WORK INSTRUCTION: In the records below, find the line containing "(** A sample's" and the line containing "EchoCanceller * Sums * Z"; please repeat exactly the lines from one to the other, both included, and nothing more.

Records from a collection:
************

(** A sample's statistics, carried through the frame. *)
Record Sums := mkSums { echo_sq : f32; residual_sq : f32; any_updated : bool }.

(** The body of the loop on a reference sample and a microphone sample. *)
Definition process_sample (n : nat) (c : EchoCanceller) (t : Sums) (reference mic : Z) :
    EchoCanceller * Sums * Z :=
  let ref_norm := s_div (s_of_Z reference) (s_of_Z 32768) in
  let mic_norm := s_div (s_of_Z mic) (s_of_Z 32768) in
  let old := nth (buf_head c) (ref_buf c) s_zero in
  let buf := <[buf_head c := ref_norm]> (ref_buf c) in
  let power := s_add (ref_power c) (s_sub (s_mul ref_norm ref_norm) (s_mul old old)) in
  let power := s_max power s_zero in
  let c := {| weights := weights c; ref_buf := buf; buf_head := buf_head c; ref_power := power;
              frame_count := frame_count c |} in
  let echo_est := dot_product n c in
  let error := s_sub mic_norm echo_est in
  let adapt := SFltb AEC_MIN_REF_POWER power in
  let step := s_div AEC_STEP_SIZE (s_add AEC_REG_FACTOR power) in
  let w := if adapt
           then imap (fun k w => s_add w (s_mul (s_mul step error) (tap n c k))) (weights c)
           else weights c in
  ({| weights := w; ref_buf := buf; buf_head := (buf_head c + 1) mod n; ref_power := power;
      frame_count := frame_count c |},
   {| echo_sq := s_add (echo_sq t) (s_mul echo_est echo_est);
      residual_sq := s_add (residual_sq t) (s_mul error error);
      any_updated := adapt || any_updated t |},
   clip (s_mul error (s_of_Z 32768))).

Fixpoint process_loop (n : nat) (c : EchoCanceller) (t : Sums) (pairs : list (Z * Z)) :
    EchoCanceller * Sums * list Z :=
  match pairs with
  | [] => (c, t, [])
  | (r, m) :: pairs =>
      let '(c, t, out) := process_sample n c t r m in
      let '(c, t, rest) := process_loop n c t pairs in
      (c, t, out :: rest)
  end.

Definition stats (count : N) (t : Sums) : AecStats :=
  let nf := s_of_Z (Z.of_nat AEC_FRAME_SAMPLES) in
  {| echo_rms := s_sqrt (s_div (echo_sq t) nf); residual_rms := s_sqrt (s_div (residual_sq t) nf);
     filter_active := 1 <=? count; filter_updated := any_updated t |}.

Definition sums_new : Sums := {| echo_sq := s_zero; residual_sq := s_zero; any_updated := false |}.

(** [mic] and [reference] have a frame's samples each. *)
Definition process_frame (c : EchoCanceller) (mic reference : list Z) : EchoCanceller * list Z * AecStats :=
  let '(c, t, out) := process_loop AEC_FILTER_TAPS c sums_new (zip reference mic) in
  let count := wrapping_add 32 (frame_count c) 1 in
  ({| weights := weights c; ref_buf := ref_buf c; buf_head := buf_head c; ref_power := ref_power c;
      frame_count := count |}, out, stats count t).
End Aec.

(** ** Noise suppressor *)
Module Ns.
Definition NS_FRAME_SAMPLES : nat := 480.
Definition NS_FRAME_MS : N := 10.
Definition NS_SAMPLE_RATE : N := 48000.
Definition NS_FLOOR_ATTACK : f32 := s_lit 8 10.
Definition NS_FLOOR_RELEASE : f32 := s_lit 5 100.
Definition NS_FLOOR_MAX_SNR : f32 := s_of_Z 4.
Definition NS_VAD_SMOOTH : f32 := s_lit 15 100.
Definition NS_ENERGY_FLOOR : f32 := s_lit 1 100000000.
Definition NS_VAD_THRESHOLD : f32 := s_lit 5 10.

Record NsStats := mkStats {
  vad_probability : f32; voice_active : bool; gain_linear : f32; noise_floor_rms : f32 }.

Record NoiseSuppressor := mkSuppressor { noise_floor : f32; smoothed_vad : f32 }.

************

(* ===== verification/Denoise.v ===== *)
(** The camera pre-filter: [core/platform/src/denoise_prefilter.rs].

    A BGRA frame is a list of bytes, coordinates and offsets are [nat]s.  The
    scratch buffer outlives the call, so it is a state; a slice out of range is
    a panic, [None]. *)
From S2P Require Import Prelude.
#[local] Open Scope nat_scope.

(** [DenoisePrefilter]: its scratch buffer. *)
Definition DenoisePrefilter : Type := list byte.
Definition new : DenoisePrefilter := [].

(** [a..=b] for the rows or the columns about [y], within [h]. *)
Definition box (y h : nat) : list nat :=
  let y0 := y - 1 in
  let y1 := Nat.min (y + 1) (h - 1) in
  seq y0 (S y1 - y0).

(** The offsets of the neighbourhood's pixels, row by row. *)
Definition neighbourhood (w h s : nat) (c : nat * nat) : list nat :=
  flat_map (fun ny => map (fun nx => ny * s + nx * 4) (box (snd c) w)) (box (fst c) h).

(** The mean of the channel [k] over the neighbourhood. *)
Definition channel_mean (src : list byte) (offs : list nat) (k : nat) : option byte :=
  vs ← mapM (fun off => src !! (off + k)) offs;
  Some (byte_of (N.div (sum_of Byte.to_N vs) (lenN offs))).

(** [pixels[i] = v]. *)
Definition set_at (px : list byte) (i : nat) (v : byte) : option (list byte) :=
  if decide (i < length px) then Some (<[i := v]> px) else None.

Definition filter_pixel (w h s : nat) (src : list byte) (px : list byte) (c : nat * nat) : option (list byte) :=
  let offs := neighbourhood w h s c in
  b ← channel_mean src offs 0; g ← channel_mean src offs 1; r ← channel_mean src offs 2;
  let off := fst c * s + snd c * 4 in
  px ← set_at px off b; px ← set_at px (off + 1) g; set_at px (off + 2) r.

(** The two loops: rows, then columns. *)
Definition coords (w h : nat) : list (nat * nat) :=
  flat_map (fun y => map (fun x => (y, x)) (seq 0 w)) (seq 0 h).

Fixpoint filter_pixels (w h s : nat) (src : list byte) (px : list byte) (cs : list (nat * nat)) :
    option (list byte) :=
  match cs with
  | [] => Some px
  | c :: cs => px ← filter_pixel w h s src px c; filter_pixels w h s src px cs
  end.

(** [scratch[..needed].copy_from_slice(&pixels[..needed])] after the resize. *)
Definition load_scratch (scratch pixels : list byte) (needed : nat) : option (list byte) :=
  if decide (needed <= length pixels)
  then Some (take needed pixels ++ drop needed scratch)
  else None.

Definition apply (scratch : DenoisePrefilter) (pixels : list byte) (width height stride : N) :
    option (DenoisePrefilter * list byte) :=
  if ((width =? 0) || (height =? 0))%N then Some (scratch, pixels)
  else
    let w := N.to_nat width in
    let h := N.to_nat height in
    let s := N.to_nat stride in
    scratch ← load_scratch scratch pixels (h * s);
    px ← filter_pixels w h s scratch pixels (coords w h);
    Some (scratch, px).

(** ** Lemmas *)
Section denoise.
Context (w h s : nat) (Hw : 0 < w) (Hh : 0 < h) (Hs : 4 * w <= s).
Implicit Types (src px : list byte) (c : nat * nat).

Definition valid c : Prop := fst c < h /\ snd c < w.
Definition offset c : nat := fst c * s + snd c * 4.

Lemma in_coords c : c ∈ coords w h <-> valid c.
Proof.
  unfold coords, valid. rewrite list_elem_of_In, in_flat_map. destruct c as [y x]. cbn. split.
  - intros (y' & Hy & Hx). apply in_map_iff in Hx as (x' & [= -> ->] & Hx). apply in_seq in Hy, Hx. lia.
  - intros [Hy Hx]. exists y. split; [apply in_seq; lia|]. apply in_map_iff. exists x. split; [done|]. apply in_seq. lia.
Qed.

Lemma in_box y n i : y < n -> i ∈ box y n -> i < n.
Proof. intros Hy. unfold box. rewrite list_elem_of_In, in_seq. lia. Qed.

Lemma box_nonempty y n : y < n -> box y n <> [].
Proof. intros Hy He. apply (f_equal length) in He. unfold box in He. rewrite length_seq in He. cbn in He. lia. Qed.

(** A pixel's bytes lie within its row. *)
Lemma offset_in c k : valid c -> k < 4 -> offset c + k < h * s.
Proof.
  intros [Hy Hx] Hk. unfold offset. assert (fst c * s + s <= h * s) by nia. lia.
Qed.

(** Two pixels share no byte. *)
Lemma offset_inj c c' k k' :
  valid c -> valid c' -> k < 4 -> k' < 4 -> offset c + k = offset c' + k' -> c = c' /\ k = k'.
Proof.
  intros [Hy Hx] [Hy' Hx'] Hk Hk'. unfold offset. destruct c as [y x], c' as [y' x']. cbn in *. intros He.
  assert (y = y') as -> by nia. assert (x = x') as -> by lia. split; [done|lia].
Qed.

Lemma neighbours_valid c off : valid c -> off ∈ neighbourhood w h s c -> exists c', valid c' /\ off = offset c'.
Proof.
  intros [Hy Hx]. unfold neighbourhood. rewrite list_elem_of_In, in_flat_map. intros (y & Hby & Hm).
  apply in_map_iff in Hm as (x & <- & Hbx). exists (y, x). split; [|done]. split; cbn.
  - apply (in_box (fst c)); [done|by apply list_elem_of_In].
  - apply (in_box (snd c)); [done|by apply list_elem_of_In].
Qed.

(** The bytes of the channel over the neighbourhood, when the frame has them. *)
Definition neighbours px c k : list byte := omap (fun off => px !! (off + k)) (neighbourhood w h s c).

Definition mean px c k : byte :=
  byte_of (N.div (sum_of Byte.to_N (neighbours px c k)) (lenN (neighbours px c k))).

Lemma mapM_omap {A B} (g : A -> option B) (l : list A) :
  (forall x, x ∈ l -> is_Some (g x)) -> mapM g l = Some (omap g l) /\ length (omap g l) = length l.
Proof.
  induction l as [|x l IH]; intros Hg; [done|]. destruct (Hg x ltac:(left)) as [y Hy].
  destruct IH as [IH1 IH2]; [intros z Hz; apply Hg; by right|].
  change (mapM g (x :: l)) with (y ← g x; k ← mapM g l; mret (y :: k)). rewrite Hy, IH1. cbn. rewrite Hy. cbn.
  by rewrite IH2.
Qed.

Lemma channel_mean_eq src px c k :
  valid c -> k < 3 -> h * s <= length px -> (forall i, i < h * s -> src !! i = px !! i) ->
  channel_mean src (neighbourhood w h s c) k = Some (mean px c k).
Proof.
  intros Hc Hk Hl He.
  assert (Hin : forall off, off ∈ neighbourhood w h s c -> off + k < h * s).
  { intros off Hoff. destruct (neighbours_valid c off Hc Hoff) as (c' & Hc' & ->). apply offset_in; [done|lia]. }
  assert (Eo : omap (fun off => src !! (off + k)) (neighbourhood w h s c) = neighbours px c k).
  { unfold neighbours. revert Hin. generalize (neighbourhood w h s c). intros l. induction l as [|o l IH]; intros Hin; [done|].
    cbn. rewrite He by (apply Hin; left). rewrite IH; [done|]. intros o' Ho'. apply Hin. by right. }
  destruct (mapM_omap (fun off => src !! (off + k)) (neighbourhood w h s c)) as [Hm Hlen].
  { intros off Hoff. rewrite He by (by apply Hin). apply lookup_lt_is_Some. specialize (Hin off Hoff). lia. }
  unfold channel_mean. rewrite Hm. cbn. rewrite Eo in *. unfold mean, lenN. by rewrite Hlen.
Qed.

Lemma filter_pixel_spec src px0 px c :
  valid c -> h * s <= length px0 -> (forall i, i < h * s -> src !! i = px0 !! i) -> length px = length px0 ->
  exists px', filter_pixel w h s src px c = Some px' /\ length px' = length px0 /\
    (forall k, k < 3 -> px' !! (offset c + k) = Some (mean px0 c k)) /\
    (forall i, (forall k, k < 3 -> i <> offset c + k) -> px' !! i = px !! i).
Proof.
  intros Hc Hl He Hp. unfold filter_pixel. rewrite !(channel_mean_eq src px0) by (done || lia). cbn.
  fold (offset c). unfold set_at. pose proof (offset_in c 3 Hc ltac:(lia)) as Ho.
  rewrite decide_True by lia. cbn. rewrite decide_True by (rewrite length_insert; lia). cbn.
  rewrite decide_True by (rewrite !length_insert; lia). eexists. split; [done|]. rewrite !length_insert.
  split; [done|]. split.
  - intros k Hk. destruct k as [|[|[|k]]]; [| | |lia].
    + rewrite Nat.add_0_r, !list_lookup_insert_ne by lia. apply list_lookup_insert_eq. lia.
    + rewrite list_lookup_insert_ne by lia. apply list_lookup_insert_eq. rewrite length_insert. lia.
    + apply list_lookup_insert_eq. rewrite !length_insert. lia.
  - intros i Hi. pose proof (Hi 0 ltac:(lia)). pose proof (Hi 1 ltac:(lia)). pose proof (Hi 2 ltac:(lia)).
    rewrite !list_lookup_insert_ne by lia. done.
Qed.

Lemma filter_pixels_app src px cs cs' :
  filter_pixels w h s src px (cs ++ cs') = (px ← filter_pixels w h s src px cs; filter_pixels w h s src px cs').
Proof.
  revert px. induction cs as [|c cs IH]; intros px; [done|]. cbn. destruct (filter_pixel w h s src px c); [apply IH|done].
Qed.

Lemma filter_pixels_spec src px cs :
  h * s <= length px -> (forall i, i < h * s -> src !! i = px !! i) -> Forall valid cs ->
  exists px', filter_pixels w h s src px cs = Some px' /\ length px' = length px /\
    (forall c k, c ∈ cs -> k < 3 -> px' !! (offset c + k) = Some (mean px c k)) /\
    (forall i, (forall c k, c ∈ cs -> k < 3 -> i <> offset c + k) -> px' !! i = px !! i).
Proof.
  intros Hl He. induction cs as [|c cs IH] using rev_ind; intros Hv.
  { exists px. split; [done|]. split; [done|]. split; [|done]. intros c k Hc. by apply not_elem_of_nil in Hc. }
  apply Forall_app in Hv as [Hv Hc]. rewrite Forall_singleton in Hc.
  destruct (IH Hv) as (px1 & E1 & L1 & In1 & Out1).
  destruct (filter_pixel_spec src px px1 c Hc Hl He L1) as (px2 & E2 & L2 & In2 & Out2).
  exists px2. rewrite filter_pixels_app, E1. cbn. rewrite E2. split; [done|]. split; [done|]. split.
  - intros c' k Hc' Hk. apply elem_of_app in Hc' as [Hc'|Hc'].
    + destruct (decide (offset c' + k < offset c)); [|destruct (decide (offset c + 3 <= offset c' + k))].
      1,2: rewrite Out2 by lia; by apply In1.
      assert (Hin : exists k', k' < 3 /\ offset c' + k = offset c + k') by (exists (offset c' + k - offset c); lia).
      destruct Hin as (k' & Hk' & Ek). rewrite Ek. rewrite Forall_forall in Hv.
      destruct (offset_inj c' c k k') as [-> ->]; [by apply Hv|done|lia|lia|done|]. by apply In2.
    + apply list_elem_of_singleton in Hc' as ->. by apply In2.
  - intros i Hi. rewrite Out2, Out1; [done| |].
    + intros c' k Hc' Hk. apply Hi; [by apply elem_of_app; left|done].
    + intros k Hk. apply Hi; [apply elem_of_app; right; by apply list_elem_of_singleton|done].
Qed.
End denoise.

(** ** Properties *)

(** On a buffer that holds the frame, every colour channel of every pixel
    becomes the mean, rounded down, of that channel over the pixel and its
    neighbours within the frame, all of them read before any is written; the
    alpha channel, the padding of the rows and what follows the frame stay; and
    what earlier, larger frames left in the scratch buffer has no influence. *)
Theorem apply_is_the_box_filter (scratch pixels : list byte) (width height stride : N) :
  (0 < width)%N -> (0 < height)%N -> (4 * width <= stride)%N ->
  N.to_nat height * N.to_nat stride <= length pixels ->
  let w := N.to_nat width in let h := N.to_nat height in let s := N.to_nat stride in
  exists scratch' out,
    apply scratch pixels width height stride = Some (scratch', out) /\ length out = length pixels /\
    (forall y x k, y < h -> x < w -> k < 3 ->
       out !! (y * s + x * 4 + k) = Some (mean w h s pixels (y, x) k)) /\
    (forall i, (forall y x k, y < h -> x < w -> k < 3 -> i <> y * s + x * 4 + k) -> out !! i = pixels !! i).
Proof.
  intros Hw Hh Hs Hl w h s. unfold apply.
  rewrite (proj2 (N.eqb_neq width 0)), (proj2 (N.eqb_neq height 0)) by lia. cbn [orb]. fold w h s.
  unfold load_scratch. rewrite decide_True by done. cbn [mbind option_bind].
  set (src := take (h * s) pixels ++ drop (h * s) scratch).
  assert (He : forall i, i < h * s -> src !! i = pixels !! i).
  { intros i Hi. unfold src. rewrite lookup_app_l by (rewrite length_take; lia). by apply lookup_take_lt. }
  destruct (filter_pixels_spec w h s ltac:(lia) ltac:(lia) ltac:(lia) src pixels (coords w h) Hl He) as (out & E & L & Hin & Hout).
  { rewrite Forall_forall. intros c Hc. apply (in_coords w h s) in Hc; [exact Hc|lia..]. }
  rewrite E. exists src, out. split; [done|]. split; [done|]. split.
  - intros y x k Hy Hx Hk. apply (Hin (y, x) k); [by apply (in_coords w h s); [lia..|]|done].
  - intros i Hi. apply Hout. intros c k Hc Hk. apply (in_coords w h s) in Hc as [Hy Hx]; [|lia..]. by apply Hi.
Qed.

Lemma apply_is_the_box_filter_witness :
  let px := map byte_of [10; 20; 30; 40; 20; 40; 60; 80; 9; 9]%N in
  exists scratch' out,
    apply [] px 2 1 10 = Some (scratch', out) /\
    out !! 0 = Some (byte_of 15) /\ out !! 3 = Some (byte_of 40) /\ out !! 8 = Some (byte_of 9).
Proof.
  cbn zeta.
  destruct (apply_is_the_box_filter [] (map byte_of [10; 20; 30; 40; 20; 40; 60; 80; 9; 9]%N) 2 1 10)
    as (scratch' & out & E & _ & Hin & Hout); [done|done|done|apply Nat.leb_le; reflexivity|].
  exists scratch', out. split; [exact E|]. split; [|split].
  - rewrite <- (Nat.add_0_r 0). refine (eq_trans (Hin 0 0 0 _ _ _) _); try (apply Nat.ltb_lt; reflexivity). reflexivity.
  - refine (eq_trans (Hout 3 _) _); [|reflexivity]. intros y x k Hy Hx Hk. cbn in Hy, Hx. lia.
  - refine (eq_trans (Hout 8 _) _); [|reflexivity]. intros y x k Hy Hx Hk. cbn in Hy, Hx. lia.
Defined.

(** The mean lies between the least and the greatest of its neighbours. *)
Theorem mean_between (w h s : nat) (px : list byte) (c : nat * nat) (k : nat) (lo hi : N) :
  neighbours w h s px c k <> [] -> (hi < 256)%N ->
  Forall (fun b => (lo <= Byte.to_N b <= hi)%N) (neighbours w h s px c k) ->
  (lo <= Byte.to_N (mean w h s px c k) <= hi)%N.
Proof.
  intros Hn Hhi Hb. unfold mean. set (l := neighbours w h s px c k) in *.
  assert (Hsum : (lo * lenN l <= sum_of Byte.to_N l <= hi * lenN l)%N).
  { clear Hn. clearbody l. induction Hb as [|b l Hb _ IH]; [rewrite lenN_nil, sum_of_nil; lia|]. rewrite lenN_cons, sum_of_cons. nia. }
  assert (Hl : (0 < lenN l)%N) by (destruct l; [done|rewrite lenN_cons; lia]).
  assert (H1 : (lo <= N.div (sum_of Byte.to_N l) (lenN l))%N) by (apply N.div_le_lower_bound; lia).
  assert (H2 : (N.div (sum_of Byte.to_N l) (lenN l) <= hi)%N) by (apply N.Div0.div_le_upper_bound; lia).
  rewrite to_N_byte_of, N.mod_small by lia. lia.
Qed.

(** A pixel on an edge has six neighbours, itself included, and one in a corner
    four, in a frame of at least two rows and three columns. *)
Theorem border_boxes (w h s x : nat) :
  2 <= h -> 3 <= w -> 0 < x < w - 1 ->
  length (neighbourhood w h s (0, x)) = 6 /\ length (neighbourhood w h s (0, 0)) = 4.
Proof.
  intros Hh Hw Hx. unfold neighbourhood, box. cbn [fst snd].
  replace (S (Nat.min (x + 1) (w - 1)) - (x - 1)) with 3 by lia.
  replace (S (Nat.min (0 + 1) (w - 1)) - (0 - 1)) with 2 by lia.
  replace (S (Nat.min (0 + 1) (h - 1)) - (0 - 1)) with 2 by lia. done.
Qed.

************

ANSWER TO THE PROBLEM:
(** A sample's statistics, carried through the frame. *)
Record Sums := mkSums { echo_sq : f32; residual_sq : f32; any_updated : bool }.

(** The body of the loop on a reference sample and a microphone sample. *)
Definition process_sample (n : nat) (c : EchoCanceller) (t : Sums) (reference mic : Z) :
    EchoCanceller * Sums * Z :=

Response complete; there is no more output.